▶ Your task:
Would you reproduce the listing exactly, leaving nothing out?

──────── Dataset records ────────

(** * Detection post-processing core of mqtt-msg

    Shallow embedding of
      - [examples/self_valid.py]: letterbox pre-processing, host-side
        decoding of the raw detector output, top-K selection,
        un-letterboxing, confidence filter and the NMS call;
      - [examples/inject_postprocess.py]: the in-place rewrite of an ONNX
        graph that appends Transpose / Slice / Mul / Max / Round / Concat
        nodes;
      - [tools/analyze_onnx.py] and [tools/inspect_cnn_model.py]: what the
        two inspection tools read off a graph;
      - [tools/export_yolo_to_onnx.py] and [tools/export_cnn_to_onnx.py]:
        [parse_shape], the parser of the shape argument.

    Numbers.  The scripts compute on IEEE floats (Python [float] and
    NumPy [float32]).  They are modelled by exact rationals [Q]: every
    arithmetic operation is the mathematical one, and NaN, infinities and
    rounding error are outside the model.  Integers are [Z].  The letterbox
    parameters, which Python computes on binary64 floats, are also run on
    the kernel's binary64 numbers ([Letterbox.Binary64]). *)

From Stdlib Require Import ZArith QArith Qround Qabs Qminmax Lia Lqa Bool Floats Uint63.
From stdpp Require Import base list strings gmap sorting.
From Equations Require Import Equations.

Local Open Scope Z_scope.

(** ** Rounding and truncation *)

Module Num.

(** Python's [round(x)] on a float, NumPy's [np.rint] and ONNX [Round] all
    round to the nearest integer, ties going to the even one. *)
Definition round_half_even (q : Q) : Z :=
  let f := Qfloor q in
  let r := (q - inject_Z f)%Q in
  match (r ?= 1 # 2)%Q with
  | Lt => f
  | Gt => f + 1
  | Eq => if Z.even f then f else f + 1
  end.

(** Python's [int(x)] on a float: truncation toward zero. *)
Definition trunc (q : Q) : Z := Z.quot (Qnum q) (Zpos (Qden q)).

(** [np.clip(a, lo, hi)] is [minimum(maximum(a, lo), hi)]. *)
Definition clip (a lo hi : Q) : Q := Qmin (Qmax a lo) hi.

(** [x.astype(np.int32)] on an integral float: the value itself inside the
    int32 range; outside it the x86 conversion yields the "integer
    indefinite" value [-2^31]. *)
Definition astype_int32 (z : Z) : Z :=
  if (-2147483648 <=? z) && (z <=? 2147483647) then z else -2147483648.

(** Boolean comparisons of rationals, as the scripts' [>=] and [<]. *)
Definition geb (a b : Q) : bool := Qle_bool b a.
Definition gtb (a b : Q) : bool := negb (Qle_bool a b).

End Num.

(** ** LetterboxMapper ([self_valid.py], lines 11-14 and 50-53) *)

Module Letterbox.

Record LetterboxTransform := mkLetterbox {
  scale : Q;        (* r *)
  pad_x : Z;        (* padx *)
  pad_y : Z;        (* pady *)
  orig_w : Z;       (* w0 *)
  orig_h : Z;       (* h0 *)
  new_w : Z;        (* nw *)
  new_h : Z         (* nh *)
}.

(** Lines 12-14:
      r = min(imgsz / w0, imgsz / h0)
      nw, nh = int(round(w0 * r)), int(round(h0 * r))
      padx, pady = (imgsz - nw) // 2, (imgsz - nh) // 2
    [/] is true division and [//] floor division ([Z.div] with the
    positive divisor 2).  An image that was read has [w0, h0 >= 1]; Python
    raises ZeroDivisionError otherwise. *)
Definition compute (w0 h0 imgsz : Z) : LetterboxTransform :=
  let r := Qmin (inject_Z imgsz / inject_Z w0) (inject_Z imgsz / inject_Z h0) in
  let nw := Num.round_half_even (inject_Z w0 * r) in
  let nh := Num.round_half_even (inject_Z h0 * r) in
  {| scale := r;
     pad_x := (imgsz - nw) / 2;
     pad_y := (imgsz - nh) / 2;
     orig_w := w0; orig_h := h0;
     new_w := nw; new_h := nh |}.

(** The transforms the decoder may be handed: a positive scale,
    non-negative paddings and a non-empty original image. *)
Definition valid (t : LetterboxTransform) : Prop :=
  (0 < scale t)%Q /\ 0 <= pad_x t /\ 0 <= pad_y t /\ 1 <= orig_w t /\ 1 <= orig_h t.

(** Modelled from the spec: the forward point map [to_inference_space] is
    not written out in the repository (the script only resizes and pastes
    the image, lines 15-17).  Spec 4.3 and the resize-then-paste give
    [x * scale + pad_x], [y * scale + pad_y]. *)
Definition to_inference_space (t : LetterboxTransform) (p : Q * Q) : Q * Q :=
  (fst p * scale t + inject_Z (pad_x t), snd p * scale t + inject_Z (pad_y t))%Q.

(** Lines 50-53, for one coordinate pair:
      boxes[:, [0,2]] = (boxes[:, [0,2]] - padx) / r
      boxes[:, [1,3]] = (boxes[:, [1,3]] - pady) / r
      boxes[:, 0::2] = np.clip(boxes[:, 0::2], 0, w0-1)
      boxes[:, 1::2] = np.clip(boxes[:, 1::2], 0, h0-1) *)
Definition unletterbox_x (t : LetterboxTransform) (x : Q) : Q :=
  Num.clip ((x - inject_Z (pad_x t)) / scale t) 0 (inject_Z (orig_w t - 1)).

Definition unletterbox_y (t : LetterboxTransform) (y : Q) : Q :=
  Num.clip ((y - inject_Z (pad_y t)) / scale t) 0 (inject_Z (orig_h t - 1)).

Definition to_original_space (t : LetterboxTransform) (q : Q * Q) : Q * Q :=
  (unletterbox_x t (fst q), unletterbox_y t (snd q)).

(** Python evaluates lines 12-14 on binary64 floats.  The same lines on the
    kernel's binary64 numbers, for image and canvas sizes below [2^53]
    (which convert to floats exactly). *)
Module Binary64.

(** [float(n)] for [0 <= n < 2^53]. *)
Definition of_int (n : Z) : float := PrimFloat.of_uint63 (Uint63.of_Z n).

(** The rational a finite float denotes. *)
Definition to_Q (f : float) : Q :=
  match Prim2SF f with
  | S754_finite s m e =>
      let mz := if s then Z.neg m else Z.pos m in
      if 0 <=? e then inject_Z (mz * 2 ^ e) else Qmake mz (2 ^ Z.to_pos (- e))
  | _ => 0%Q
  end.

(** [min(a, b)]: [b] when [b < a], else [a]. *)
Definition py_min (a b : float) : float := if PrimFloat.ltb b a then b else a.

────────

▶ Written solution:
(** * Detection post-processing core of mqtt-msg

    Shallow embedding of
      - [examples/self_valid.py]: letterbox pre-processing, host-side
        decoding of the raw detector output, top-K selection,
        un-letterboxing, confidence filter and the NMS call;
      - [examples/inject_postprocess.py]: the in-place rewrite of an ONNX
        graph that appends Transpose / Slice / Mul / Max / Round / Concat
        nodes;
      - [tools/analyze_onnx.py] and [tools/inspect_cnn_model.py]: what the
        two inspection tools read off a graph;
      - [tools/export_yolo_to_onnx.py] and [tools/export_cnn_to_onnx.py]:
        [parse_shape], the parser of the shape argument.

    Numbers.  The scripts compute on IEEE floats (Python [float] and
    NumPy [float32]).  They are modelled by exact rationals [Q]: every
    arithmetic operation is the mathematical one, and NaN, infinities and
    rounding error are outside the model.  Integers are [Z].  The letterbox
    parameters, which Python computes on binary64 floats, are also run on
    the kernel's binary64 numbers ([Letterbox.Binary64]). *)

From Stdlib Require Import ZArith QArith Qround Qabs Qminmax Lia Lqa Bool Floats Uint63.
From stdpp Require Import base list strings gmap sorting.
From Equations Require Import Equations.

Local Open Scope Z_scope.

(** ** Rounding and truncation *)

Module Num.

(** Python's [round(x)] on a float, NumPy's [np.rint] and ONNX [Round] all
    round to the nearest integer, ties going to the even one. *)
Definition round_half_even (q : Q) : Z :=
  let f := Qfloor q in
  let r := (q - inject_Z f)%Q in
  match (r ?= 1 # 2)%Q with
  | Lt => f
  | Gt => f + 1
  | Eq => if Z.even f then f else f + 1
  end.

(** Python's [int(x)] on a float: truncation toward zero. *)
Definition trunc (q : Q) : Z := Z.quot (Qnum q) (Zpos (Qden q)).

(** [np.clip(a, lo, hi)] is [minimum(maximum(a, lo), hi)]. *)
Definition clip (a lo hi : Q) : Q := Qmin (Qmax a lo) hi.

(** [x.astype(np.int32)] on an integral float: the value itself inside the
    int32 range; outside it the x86 conversion yields the "integer
    indefinite" value [-2^31]. *)
Definition astype_int32 (z : Z) : Z :=
  if (-2147483648 <=? z) && (z <=? 2147483647) then z else -2147483648.

(** Boolean comparisons of rationals, as the scripts' [>=] and [<]. *)
Definition geb (a b : Q) : bool := Qle_bool b a.
Definition gtb (a b : Q) : bool := negb (Qle_bool a b).

End Num.

(** ** LetterboxMapper ([self_valid.py], lines 11-14 and 50-53) *)

Module Letterbox.

Record LetterboxTransform := mkLetterbox {
  scale : Q;        (* r *)
  pad_x : Z;        (* padx *)
  pad_y : Z;        (* pady *)
  orig_w : Z;       (* w0 *)
  orig_h : Z;       (* h0 *)
  new_w : Z;        (* nw *)
  new_h : Z         (* nh *)
}.

(** Lines 12-14:
      r = min(imgsz / w0, imgsz / h0)
      nw, nh = int(round(w0 * r)), int(round(h0 * r))
      padx, pady = (imgsz - nw) // 2, (imgsz - nh) // 2
    [/] is true division and [//] floor division ([Z.div] with the
    positive divisor 2).  An image that was read has [w0, h0 >= 1]; Python
    raises ZeroDivisionError otherwise. *)
Definition compute (w0 h0 imgsz : Z) : LetterboxTransform :=
  let r := Qmin (inject_Z imgsz / inject_Z w0) (inject_Z imgsz / inject_Z h0) in
  let nw := Num.round_half_even (inject_Z w0 * r) in
  let nh := Num.round_half_even (inject_Z h0 * r) in
  {| scale := r;
     pad_x := (imgsz - nw) / 2;
     pad_y := (imgsz - nh) / 2;
     orig_w := w0; orig_h := h0;
     new_w := nw; new_h := nh |}.

(** The transforms the decoder may be handed: a positive scale,
    non-negative paddings and a non-empty original image. *)
Definition valid (t : LetterboxTransform) : Prop :=
  (0 < scale t)%Q /\ 0 <= pad_x t /\ 0 <= pad_y t /\ 1 <= orig_w t /\ 1 <= orig_h t.

(** Modelled from the spec: the forward point map [to_inference_space] is
    not written out in the repository (the script only resizes and pastes
    the image, lines 15-17).  Spec 4.3 and the resize-then-paste give
    [x * scale + pad_x], [y * scale + pad_y]. *)
Definition to_inference_space (t : LetterboxTransform) (p : Q * Q) : Q * Q :=
  (fst p * scale t + inject_Z (pad_x t), snd p * scale t + inject_Z (pad_y t))%Q.

(** Lines 50-53, for one coordinate pair:
      boxes[:, [0,2]] = (boxes[:, [0,2]] - padx) / r
      boxes[:, [1,3]] = (boxes[:, [1,3]] - pady) / r
      boxes[:, 0::2] = np.clip(boxes[:, 0::2], 0, w0-1)
      boxes[:, 1::2] = np.clip(boxes[:, 1::2], 0, h0-1) *)
Definition unletterbox_x (t : LetterboxTransform) (x : Q) : Q :=
  Num.clip ((x - inject_Z (pad_x t)) / scale t) 0 (inject_Z (orig_w t - 1)).

Definition unletterbox_y (t : LetterboxTransform) (y : Q) : Q :=
  Num.clip ((y - inject_Z (pad_y t)) / scale t) 0 (inject_Z (orig_h t - 1)).

Definition to_original_space (t : LetterboxTransform) (q : Q * Q) : Q * Q :=
  (unletterbox_x t (fst q), unletterbox_y t (snd q)).

(** Python evaluates lines 12-14 on binary64 floats.  The same lines on the
    kernel's binary64 numbers, for image and canvas sizes below [2^53]
    (which convert to floats exactly). *)
Module Binary64.

(** [float(n)] for [0 <= n < 2^53]. *)
Definition of_int (n : Z) : float := PrimFloat.of_uint63 (Uint63.of_Z n).

(** The rational a finite float denotes. *)
Definition to_Q (f : float) : Q :=
  match Prim2SF f with
  | S754_finite s m e =>
      let mz := if s then Z.neg m else Z.pos m in
      if 0 <=? e then inject_Z (mz * 2 ^ e) else Qmake mz (2 ^ Z.to_pos (- e))
  | _ => 0%Q
  end.

(** [min(a, b)]: [b] when [b < a], else [a]. *)
Definition py_min (a b : float) : float := if PrimFloat.ltb b a then b else a.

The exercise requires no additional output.